DATA TO PROCESS START

Lemma create_ok w G rc f kf raw k d h :
  world_ok w G rc -> f <> 0 -> live_blocks G !! f = None ->
  let G1 := add_block f kf (FrameBlock false) G in
  live_blocks G1 !! raw = None -> aligned d -> raw <= d -> d + VM_PAGE_SIZE <= raw + k ->
  let G' := add_block raw k (PageBlock f) G1 in
  let w' := mkWorld h (<[f := mkFrame d raw 1]> (vw_frames w)) (<[d := zero_page]> (vw_pages w)) (vw_words w) in
  owned h G' -> created w G f w' G' /\ world_ok w' G' (bump f rc).
Proof.
  intros Hw Hf0 Hf G1 Hraw Hal Hlo Hhi G' w' Ho.
  pose proof (wo_owned _ _ _ Hw) as How.
  assert (vw_frames w !! f = None) as Hnew.
  { destruct (vw_frames w !! f) as [fr|] eqn:E; [|done]. destruct (wo_frame _ _ _ Hw _ _ E) as [_ [b Hb] _ _ _ _ _ _].
    apply How in Hb as [? ?]. congruence. }
  assert (f <> raw) as Hfr by (intros <-; cbn in Hraw; by rewrite lookup_insert_eq in Hraw).
  assert (live_blocks G !! raw = None) as Hraw' by (cbn in Hraw; by rewrite lookup_insert_ne in Hraw).
  assert (forall p r, role G !! p = Some r -> role G' !! p = Some r) as Hrole.
  { intros p r Hp. assert (is_Some (live_blocks G !! p)) as [? ?] by (by eapply How). cbn.
    by rewrite !lookup_insert_ne by congruence. }
  assert (forall q a n, inside G q a n -> inside G' q a n) as Hins.
  { intros q a n Hq. apply inside_add; [done|]. by apply inside_add. }
  assert (forall f' fr', vw_frames w !! f' = Some fr' -> data fr' <> d) as Hdata.
  { intros f' fr' E <-. destruct (wo_frame _ _ _ Hw _ _ E).
    assert (allocation fr' <> raw) as Hne. { intros <-. destruct fo_inside0 as (? & ? & _). congruence. }
    assert (inside G' raw (data fr') VM_PAGE_SIZE) as Hi by (exists k; cbn; by rewrite lookup_insert_eq).
    destruct (inside_disjoint _ _ _ _ _ _ _ _ Ho Hne (Hins _ _ _ fo_inside0) Hi); unfold VM_PAGE_SIZE in *; lia. }
  split.
  - split; try done.
    + exists d, raw, h. done.
    + intros p j Hp. cbn. by rewrite !lookup_insert_ne by congruence.
    + cbn. rewrite lookup_insert_ne by done. by rewrite lookup_insert_eq.
  - split; [done| | | |].
    + intros g fr. cbn. rewrite lookup_insert_Some. unfold bump.
      intros [[<- <-]|[Hne E]].
      * rewrite decide_True, (zero_unheld _ _ _ _ Hw Hnew) by done. split; cbn.
        -- done.
        -- exists false. by rewrite lookup_insert_ne, lookup_insert_eq.
        -- by rewrite lookup_insert_eq.
        -- exists k. cbn. by rewrite lookup_insert_eq.
        -- done.
        -- done.
        -- lia.
        -- rewrite lookup_insert_eq. apply length_zero_page.
      * rewrite decide_False, Z.add_0_r by done. destruct (wo_frame _ _ _ Hw _ _ E) as [? [b Hb] ? ? ? ? ? Hl].
        split; try done; eauto. cbn. rewrite lookup_insert_ne; [done|].
        intros Ed. by apply (Hdata _ _ E).
    + intros g. unfold bump. cbn. case_decide as Eg; intros Hp.
      * subst. rewrite lookup_insert_eq. eauto.
      * rewrite lookup_insert_ne by done. apply (wo_held _ _ _ Hw). lia.
    + intros g. unfold bump. pose proof (wo_count _ _ _ Hw g). case_decide; lia.
    + apply Hw.
Qed.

DATA TO PROCESS END

→ AIM OF THE TASK: Set down only the lines above that fall between the line holding "assert (forall p" and the line holding "cbn. by rewrite !lookup_insert_ne by congruence.", inclusive, keeping each exact.

→ TASK RESPONSE:
  assert (forall p r, role G !! p = Some r -> role G' !! p = Some r) as Hrole.
  { intros p r Hp. assert (is_Some (live_blocks G !! p)) as [? ?] by (by eapply How). cbn.
    by rewrite !lookup_insert_ne by congruence. }
  assert (forall q a n, inside G q a n -> inside G' q a n) as Hins.
  { intros q a n Hq. apply inside_add; [done|]. by apply inside_add. }
  assert (forall f' fr', vw_frames w !! f' = Some fr' -> data fr' <> d) as Hdata.
  { intros f' fr' E <-. destruct (wo_frame _ _ _ Hw _ _ E).
    assert (allocation fr' <> raw) as Hne. { intros <-. destruct fo_inside0 as (? & ? & _). congruence. }
    assert (inside G' raw (data fr') VM_PAGE_SIZE) as Hi by (exists k; cbn; by rewrite lookup_insert_eq).
    destruct (inside_disjoint _ _ _ _ _ _ _ _ Ho Hne (Hins _ _ _ fo_inside0) Hi); unfold VM_PAGE_SIZE in *; lia. }
  split.
  - split; try done.
    + exists d, raw, h. done.
    + intros p j Hp. cbn. by rewrite !lookup_insert_ne by congruence.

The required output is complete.